5 Tahun 1999 tentang Pedoman Penyelesaian Masalah Hak Ulayat Masyarakat
Hukum Adat (“Permeneg Agraria No. 5 Tahun 1999”), yang menyebutkan
bahwa Tanah Ulayat adalah bidang tanah yang di atasnya terdapat hak
ulayat dari suatu masyarakat hukum adat tertentu. Sedangkan, masyarakat
hukum adat adalah sekelompok orang yang terikat oleh tatanan hukum
adatnya sebagai warga bersama suatu persekutuan hukum karena kesamaan
tempat tinggal ataupun atas dasar keturunan.
Sementara itu, Putu Oka Ngakan et.al dalam buku Dinamika Proses Desentralisasi Sektor Kehutanan di Sulawesi Selatan (hlm. 13) mendefinisikan tanah ulayat (hak kolektif/beschikkingsrecht) sebagai “tanah
yang dikuasai secara bersama oleh warga masyarakat hukum adat, di mana
pengaturan pengelolaannya dilakukan oleh pemimpin adat (kepala adat) dan
pemanfaatannya diperuntukan baik bagi warga masyarakat hukum adat yang
bersangkutan maupun orang luar.”
Jadi, hak
penguasaan atas tanah masyarakat hukum adat dikenal dengan Hak Ulayat.
Sedangkan Hak ulayat merupakan serangkaian wewenang dan kewajiban suatu
masyarakat hukum adat, yang berhubungan dengan tanah yang terletak dalam
lingkungan wilayahnya. Hal ini juga dijelaskan artikel Tanah Ulayat.
Menjawab
pertanyaan Anda, untuk menentukan apakah lereng gunung yang dikelola
oleh warga masyarakat secara turun-temurun dapat dikatakan sebagai tanah
ulayat atau tidak, kita harus memastikan apakah syarat-syarat hak
ulayat sebagaimana diatur dalam Pasal 3 UUP terpenuhi. Kurnia Warman dalam buku Hukum Agraria Dalam Masyarakat Majemuk (hlm. 40) mengatakan, persyaratan yang harus dipenuhi oleh hak ulayat menurut Pasal 3 UUP adalah:
1. Sepanjang kenyataannya masyarakat hukum adat itu masih ada;
Mengenai hal ini, sesuai dengan penjelasan Pasal 67 ayat (1) UU No. 41 Tahun 1999 tentang Kehutanan (“UU Kehutanan”), suatu masyarakat hukum adat diakui keberadaannya, jika menurut kenyataannya memenuhi unsur antara lain:
a. masyarakatnya masih dalam bentuk paguyuban (rechtsgemeenschap);
b. ada kelembagaan dalam bentuk perangkat penguasa adatnya;
c. ada wilayah hukum adat yang jelas;
d. ada pranata dan perangkat hukum, khususnya peradilan adat, yang masih ditaati; dan
e. masih mengadakan pemungutan hasil hutan di wilayah hutan sekitarnya untuk pemenuhan kebutuhan hidup sehari-hari.

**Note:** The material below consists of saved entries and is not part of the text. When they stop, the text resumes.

Lemma describes_output_nonneg args outs :
  Forall2 describes_output args outs -> Forall (fun o => 0 <= output_amount o) outs.
Proof. induction 1 as [|a o args outs (? & ? & ? & ? & ? & ? & ? & ? & ->)]; constructor; [done|done]. Qed.

(** Whatever the arguments, the message the multi-send command
    submits carries one output per argument, in order and with the argument's
    fields, all amounts in aTSC and none negative; its stated total is the sum of
    the outputs, so the check of the message server on the total holds for it
    whenever every amount is positive. *)
Theorem cli_multi_send_total (ctx : ClientContext) (args : list string) msg :
  CmdMulti_msg ctx args = Ok msg ->
  MsgMulti_FromAddress msg = AccAddress_String (GetFromAddress ctx) /\
  Forall2 describes_output args (MsgMulti_Outputs msg) /\
  MsgMulti_TotalAmount msg = NewCoinRec cli_denom (sum_outputs (MsgMulti_Outputs msg)) /\
  (Forall (fun o => 0 < output_amount o) (MsgMulti_Outputs msg) ->
   total_outputs (MsgMulti_Outputs msg) 0 = Ok (Amount (MsgMulti_TotalAmount msg))).
Proof.
  unfold CmdMulti_msg. intros E. apply bind_Ok in E as ([outs t] & E1 & E).
  apply bind_Ok in E as (c & E0 & E). apply bind_Ok in E as (? & _ & E). injection E as <-.
  apply parse_outputs_Ok in E1 as (new & -> & F & -> & I); [|done].
  apply NewCoin_Ok in E0 as [-> _]. cbn [MsgMulti_FromAddress MsgMulti_Outputs MsgMulti_TotalAmount Amount app].
  repeat split; [done|]. intros P. apply total_outputs_complete; [lia|done|done].
Qed.
End Submitted.

(** * Typed arguments come back as the message they describe *)

Lemma digit_no_colon a n : digit a = Some n -> Ascii.byte_of_ascii a <> x3a.
Proof.
  intros D E. apply (f_equal Ascii.ascii_of_byte) in E. rewrite Ascii.ascii_of_byte_of_ascii in E.
  by subst a.
Qed.

(** A date holds digits and dashes only. *)
Lemma date_no_colon s t : ParseDateOnly s = Some t -> no_colon s.
Proof.
  unfold ParseDateOnly. intros ([[y m] d] & P & _)%bind_Some.
  apply parse_civil_inv in P
    as (y1&y2&y3&y4&m1&m2&d1&d2&e1&e2&e3&e4&f1&f2&g1&g2&->&(E1&E2&E3&E4)&(F1&F2&G1&G2)&_).
  unfold no_colon, bytes_of_string, String.list_byte_of_string. cbn [String.list_ascii_of_string map].
  rewrite !not_elem_of_cons.
  repeat split; try (apply not_eq_sym; by eapply digit_no_colon); try done. apply not_elem_of_nil.
Qed.

Section RoundTrip.
Context `{SdkMathLaws} `{!SdkTypes} `{!SdkCoinLaws} {CT : ClientTx} `{!IntText}.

2. Negara dan Sesuai dengan kepentingan nasional dan;
Dari segi politik, menurut Kurnia Warman, pernyataan “sesuai dengan kepentingan nasional dan negara, yang berdasarkan atas persatuan bangsa” merupakan suatu a priori yang mengandung kecurigaan dari pemerintah terhadap masyarakat hukum adat. Pernyataan ini menunjukan seolah-olah masyarakat hukum adat itu bukan merupakan bagian kenasionalan, kenegaraan dan kebangsaan.
Maka karena pernyataan “sesuai dengan kepentingan negara”

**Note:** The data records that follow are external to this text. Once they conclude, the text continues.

Definition genesisModuleOrder : list string :=
  [auth_ModuleName; bank_ModuleName; distr_ModuleName; staking_ModuleName;
   slashing_ModuleName; gov_ModuleName; mint_ModuleName; ibc_ModuleName; ica_ModuleName;
   evm_ModuleName; feemarket_ModuleName; erc20_ModuleName; precisebank_ModuleName;
   transfer_ModuleName; genutil_ModuleName; evidence_ModuleName; authz_ModuleName;
   feegrant_ModuleName; nft_ModuleName; params_ModuleName; transfer_ModuleName;
   ibc_ModuleName; ica_ModuleName; upgrade_ModuleName; vesting_ModuleName;
   consensus_ModuleName; epochs_ModuleName;
   wasm_ModuleName; DistroModule.Name; LockupModule.Name].

(** The routes of the IBC router, and the subspaces of the params keeper. *)
Definition ibcRouter_routes : list string :=
  [transfer_ModuleName; icacontroller_SubModuleName; icahost_SubModuleName; wasm_ModuleName].

Definition initParamsKeeper_subspaces : list string :=
  [ibc_ModuleName; transfer_ModuleName; icacontroller_SubModuleName; icahost_SubModuleName;
   wasm_ModuleName; LockupModule.Name].
End Orders.

(** * Hooks and restrictions *)

(** The staking hooks of the distribution and slashing keepers, and how x/staking
    and x/bank combine what is registered with them. *)
Class AppHooks (X : Type) `{StakingKeeper X} := {
  distr_Hooks : StakingHooks X Dec;
  slashing_Hooks : StakingHooks X Dec;
  NewMultiStakingHooks : list (StakingHooks X Dec) -> StakingHooks X Dec;
  base_restriction : SendRestriction X;
  AppendSendRestriction : SendRestriction X -> SendRestriction X -> SendRestriction X;
}.
(* ===== verification/WiringProps.v ===== *)
(** What the construction of the application comes to: which calls of other packages
    have to return for it, and that then every keeper has its own stores, the
    governance authority and finished keepers, no copy is out of date, and the lockup
    hooks and restriction are in every keeper they must be in. *)

From stdpp Require Import base list sets strings.
From Stdlib Require Import ZArith Lia.
From S2P Require Import Prelude GoTime Sdk LockPb LockStore LockupKeeper Distro Precompile Modules Ante App Wiring.

Local Open Scope Z_scope.

Section Props.
Context `{SdkTypes} `{ModuleAddresses} `{ExtNames} `{ExtKeys}.

(** [k] is the keeper that [f] holds in the end. *)
Definition final (a : ChainApp) (f : app_field) (k : option keeper_id) : Prop :=
  exists n, k = Some n /\ a_fields a f = Some n.

(** A dependency is finished: the field was set when it was read and not replaced
    later, a reference is to a field that is set, a copy has all that was set later. *)
Definition up_to_date (a : ChainApp) (d : dep) : Prop :=
  match d with
  | Held f k => final a f k
  | Address f => is_Some (a_fields a f)
  | Copied f k l => a_fields a f = Some k /\ exists kp, a_keepers a !! k = Some kp /\ k_later kp = l
  | StoreKeys names => names = keys
  | ChainID _ => True
  end.

Definition later_final (a : ChainApp) (l : Later) : Prop :=
  Forall (fun '(f, k) => final a f k) (l_hooks l ++ l_restrictions l).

ini dapat menimbulkan multi tafsir dan sarat kepentingan politik, akan
sulit bagi kita untuk dapat menentukan apakah keberadaan suatu
masyarakat hukum adat tertentu memenuhi persyaratan ini atau tidak,
tanpa mengetahui masyarakat hukum adat yang mana yang dimaksud tersebut.

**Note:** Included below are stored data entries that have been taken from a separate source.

(* ===== verification/NodeGenesis.v ===== *)
(** The genesis [tscd init] writes: the basic module manager that [NewChainApp] builds
    with the module wrappers of app/genesis.go, and that its genesis is the one
    [app.DefaultGenesis] returns; the directories and the generated command line of the
    node. *)

From stdpp Require Import base list strings gmap sets.
From Stdlib Require Import ZArith Lia.
From S2P Require Import Prelude GoTime Sdk LockPb LockStore LockupKeeper Distro Modules App Wiring Startup NodeCmd Process AppProps.

Local Open Scope Z_scope.

(** * Basic modules *)

(** A basic module: the one of the module's own package, and the default genesis of a
    struct that embeds it and overrides that method. *)
Record AppModuleBasic (U : Type) := MkAppModuleBasic {
  embedded : U;
  overridden : option (outcome bytes);
}.
Arguments MkAppModuleBasic {U}.
Arguments embedded {U}.
Arguments overridden {U}.

(** [module.BasicManager] and the basic modules of other packages. *)
Class BasicManagers (U : Type) := {
  upstream_DefaultGenesis : U -> outcome bytes;
  genutil_AppModuleBasic : U;
  staking_AppModuleBasic : U;
  gov_AppModuleBasic : U;
  transfer_AppModuleBasic : U;
  evm_AppModuleBasic : U;
  bank_AppModuleBasic : U;
  mint_AppModuleBasic : U;
  (** What the application module of a name embeds, if it does. *)
  module_basic : string -> option U;
  BasicManager : Type;
  NewBasicManagerFromManager : list string -> gmap string (AppModuleBasic U) -> BasicManager;
  manager_DefaultGenesis : BasicManager -> outcome (gmap string bytes);
}.

Section Basic.
Context {U : Type} `{!BasicManagers U} `{Defaults}.
Context `{!JSONCodec (EvmGenesis EIP EvmRest Preinstalls)} `{!JSONCodec Erc20Genesis}
  `{!JSONCodec (DenomGenesis MintRest)} `{!JSONCodec (DenomGenesis StakingRest)}
  `{!JSONCodec (BankGenesis BankRest)} `{ModuleAddresses} `{ExtNames}.

Definition basic_DefaultGenesis (b : AppModuleBasic U) : outcome bytes :=
  match overridden b with
  | Some genesis => genesis
  | None => upstream_DefaultGenesis (embedded b)
  end.

(** ** The wrappers *)

Definition evmAppModuleBasic : AppModuleBasic U :=
  MkAppModuleBasic evm_AppModuleBasic (Some (must (MarshalJSON NewEVMGenesisState))).
Definition stakingAppModuleBasic : AppModuleBasic U :=
  MkAppModuleBasic staking_AppModuleBasic (Some (must (MarshalJSON NewStakingGenesisState))).
Definition bankAppModuleBasic : AppModuleBasic U :=
  MkAppModuleBasic bank_AppModuleBasic (Some (must (MarshalJSON NewBankGenesisState))).
Definition mintAppModuleBasic : AppModuleBasic U :=
  MkAppModuleBasic mint_AppModuleBasic (Some (must (MarshalJSON NewMintGenesisState))).

(** The map given to [NewBasicManagerFromManager]. *)
Definition custom_basics : list (string * AppModuleBasic U) :=
  [(genutil_ModuleName, MkAppModuleBasic genutil_AppModuleBasic None);
   (staking_ModuleName, stakingAppModuleBasic);
   (gov_ModuleName, MkAppModuleBasic gov_AppModuleBasic None);
   (transfer_ModuleName, MkAppModuleBasic transfer_AppModuleBasic None);
   (evm_ModuleName, evmAppModuleBasic);
   (bank_ModuleName, bankAppModuleBasic);
   (mint_ModuleName, mintAppModuleBasic)].

Definition BasicModuleManager : BasicManager :=
  NewBasicManagerFromManager ModuleManager_modules (list_to_map custom_basics).

(** [app.DefaultGenesis] as a whole. *)
Definition app_DefaultGenesis : outcome (gmap string bytes) :=
  basic ← manager_DefaultGenesis BasicModuleManager;
  DefaultGenesis basic.

(** For each module of the manager, its custom basic module if there is one, and its own
    otherwise, gives the genesis under its name; the one of ERC-20 is its package's
    default. *)
Class BasicManagerLaws : Prop := {
  manager_custom modules custom g name b :
    manager_DefaultGenesis (NewBasicManagerFromManager modules custom) = Ok g ->
    name ∈ modules -> custom !! name = Some b ->
    exists bz, basic_DefaultGenesis b = Ok bz /\ g !! name = Some bz;
  manager_own modules custom g name u :
    manager_DefaultGenesis (NewBasicManagerFromManager modules custom) = Ok g ->
    name ∈ modules -> custom !! name = None -> module_basic name = Some u ->
    exists bz, upstream_DefaultGenesis u = Ok bz /\ g !! name = Some bz;
  erc20_basic : exists u, module_basic erc20_ModuleName = Some u /\
    upstream_DefaultGenesis u = must (MarshalJSON erc20_DefaultGenesisState);
}.

Context `{!BasicManagerLaws} (names_distinct : NoDup all_names).

Lemma custom_basics_NoDup : NoDup custom_basics.*1.
Proof. apply (NoDup_name_map names_distinct [14; 3; 5; 13; 9; 1; 6]%nat eq_refl).
  apply (bool_decide_unpack _). vm_compute. exact I.
Qed.

Lemma erc20_not_custom : erc20_ModuleName ∉ custom_basics.*1.
Proof.
  assert (NoDup (erc20_ModuleName :: custom_basics.*1)) as N.
  { apply (NoDup_name_map names_distinct [11; 14; 3; 5; 13; 9; 1; 6]%nat eq_refl).
    apply (bool_decide_unpack _). vm_compute. exact I. }
  by apply NoDup_cons in N as [N _].
Qed.

Lemma custom_genesis basic name b :
  manager_DefaultGenesis BasicModuleManager = Ok basic -> (name, b) ∈ custom_basics ->
  name ∈ ModuleManager_modules -> exists bz, basic_DefaultGenesis b = Ok bz /\ basic !! name = Some bz.
Proof.
  intros E I M. eapply manager_custom; [exact E|done|].
  by apply elem_of_list_to_map; [apply custom_basics_NoDup|].
Qed.

(** The genesis [tscd init] takes from the basic manager is the application's default
    genesis: rewriting the five modules changes nothing. *)
Theorem init_genesis_is_app_genesis basic :
  manager_DefaultGenesis BasicModuleManager = Ok basic -> app_DefaultGenesis = Ok basic.
Proof.
  intros E. unfold app_DefaultGenesis. rewrite E. cbn [mbind outcome_bind].
  destruct (custom_genesis basic staking_ModuleName stakingAppModuleBasic E) as (s & Es & Ls); [set_solver..|].
  destruct (custom_genesis basic evm_ModuleName evmAppModuleBasic E) as (v & Ev & Lv); [set_solver..|].
  destruct (custom_genesis basic bank_ModuleName bankAppModuleBasic E) as (k & Ek & Lk); [set_solver..|].
  destruct (custom_genesis basic mint_ModuleName mintAppModuleBasic E) as (m & Em & Lm); [set_solver..|].
  destruct erc20_basic as (u & Mu & Gu).
  destruct (manager_own _ _ _ erc20_ModuleName u E) as (r & Er & Lr);
    [set_solver|by apply not_elem_of_list_to_map_1, erc20_not_custom|done|].
  rewrite Gu in Er. cbn [basic_DefaultGenesis overridden stakingAppModuleBasic evmAppModuleBasic
    bankAppModuleBasic mintAppModuleBasic] in Es, Ev, Ek, Em.
  assert (DefaultGenesis basic = Ok (<[bank_ModuleName := k]> (<[staking_ModuleName := s]>
    (<[erc20_ModuleName := r]> (<[evm_ModuleName := v]> (<[mint_ModuleName := m]> basic)))))) as G.
  { unfold DefaultGenesis, NewErc20GenesisState. rewrite Em. cbn [mbind outcome_bind]. rewrite Ev.
    cbn [mbind outcome_bind]. rewrite Er. cbn [mbind outcome_bind]. rewrite Es. cbn [mbind outcome_bind].
    by rewrite Ek. }
  rewrite G. f_equal. apply (DefaultGenesis_is_basic basic); [|done].
  unfold basic_genesis, basic_overrides. cbn [app].
  repeat (apply Forall_cons; split; [cbn [fst snd]; congruence|]). by apply Forall_nil.
Qed.
End Basic.

(** * Directories and the generated command line *)

Definition NodeDir : string := ".tsc".
Definition ChainID : string := "tsc_87878-1".

(** The home of the node, below the one of the user. *)
Definition DefaultNodeHome (ExpandEnv : string -> string) : string := ExpandEnv "$HOME/" +:+ NodeDir.

(** Where the wasm keeper puts its files, and its limits. *)
Definition wasmDir (Join : list string -> string) (homePath : string) : string := Join [homePath; "wasm"].

Record WasmNodeConfig := MkWasmNodeConfig {
  SmartQueryGasLimit : Z; MemoryCacheSize : Z; ContractDebugMode : bool }.
Definition wasmNodeConfig : WasmNodeConfig := MkWasmNodeConfig 3000000 100 false.

(** [autocli.AppOptions]. *)
Record AutoCliOptions (AM O C : Type) := MkAutoCliOptions {
  auto_Modules : gmap string AM;
  auto_ModuleOptions : O;
  auto_AddressCodec : C;
  auto_ValidatorAddressCodec : C;
  auto_ConsensusAddressCodec : C;
}.
Arguments MkAutoCliOptions {AM O C}.
Arguments auto_Modules {AM O C}.
Arguments auto_ModuleOptions {AM O C}.
Arguments auto_AddressCodec {AM O C}.
Arguments auto_ValidatorAddressCodec {AM O C}.
Arguments auto_ConsensusAddressCodec {AM O C}.

Section AutoCli.
Context `{ProcessEnv} {AM O C : Type} (ExtractAutoCLIOptions : list (ManagedModule AM) -> O)
  (NewEvmCodec : string -> C).

Definition AutoCliOpts (modules : list (ManagedModule AM)) (g : Globals) : AutoCliOptions AM O C :=
  let config := config_view (g_Config g) in
  MkAutoCliOptions (AutoCliOpts_modules modules) (ExtractAutoCLIOptions modules)
    (NewEvmCodec (v_AccAddr config)) (NewEvmCodec (v_ValAddr config)) (NewEvmCodec (v_ConsAddr config)).

(** Built after [main] set the configuration, the generated commands read and print
    addresses of this chain. *)
Lemma AutoCliOpts_addresses `{!ProcessLaws} modules g g' :
  v_sealed (config_view (g_Config g)) = false -> setupSDKConfig g = Ok g' ->
  let options := AutoCliOpts modules g' in
  auto_AddressCodec options = NewEvmCodec "tsc" /\
  auto_ValidatorAddressCodec options = NewEvmCodec ("tsc" +:+ PrefixValidator +:+ PrefixOperator) /\
  auto_ConsensusAddressCodec options = NewEvmCodec ("tsc" +:+ PrefixValidator +:+ PrefixConsensus).
Proof.
  intros O' E. destruct (setupSDKConfig_spec g O') as (g2 & E2 & V & _).
  rewrite E in E2. injection E2 as <-. unfold AutoCliOpts. by rewrite V.
Qed.
End AutoCli.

3. Tidak bertentangan dengan UU dan peraturan yang lebih tinggi.
Persyaratan yang
terakhir ini, menurut Kurnia Warman, tidak terlampau menjadi ganjalan
yang merisaukan bagi keberadaan hak ulayat karena UUD telah tegas mengakui keberadaan hak-hak tradisional komunitas di Indonesia. Pasal 18B ayat (1) UUD
menyatakan bahwa negara mengakui dan menghormati kesatuan-kesatuan
masyarakat hukum adat besarta hak-hak tradisionalnya sepanjang masih
hidup dan sesuai dengan perkembangan masyarakat dan prinsip Negara
Kesatuan Republik Indonesia. Jadi, jika ada UU yang tidak mengakui
keberadaan hak-hak tradisional komunitas maka UU tersebut jelas-jelas
bertentangan dengan UUD.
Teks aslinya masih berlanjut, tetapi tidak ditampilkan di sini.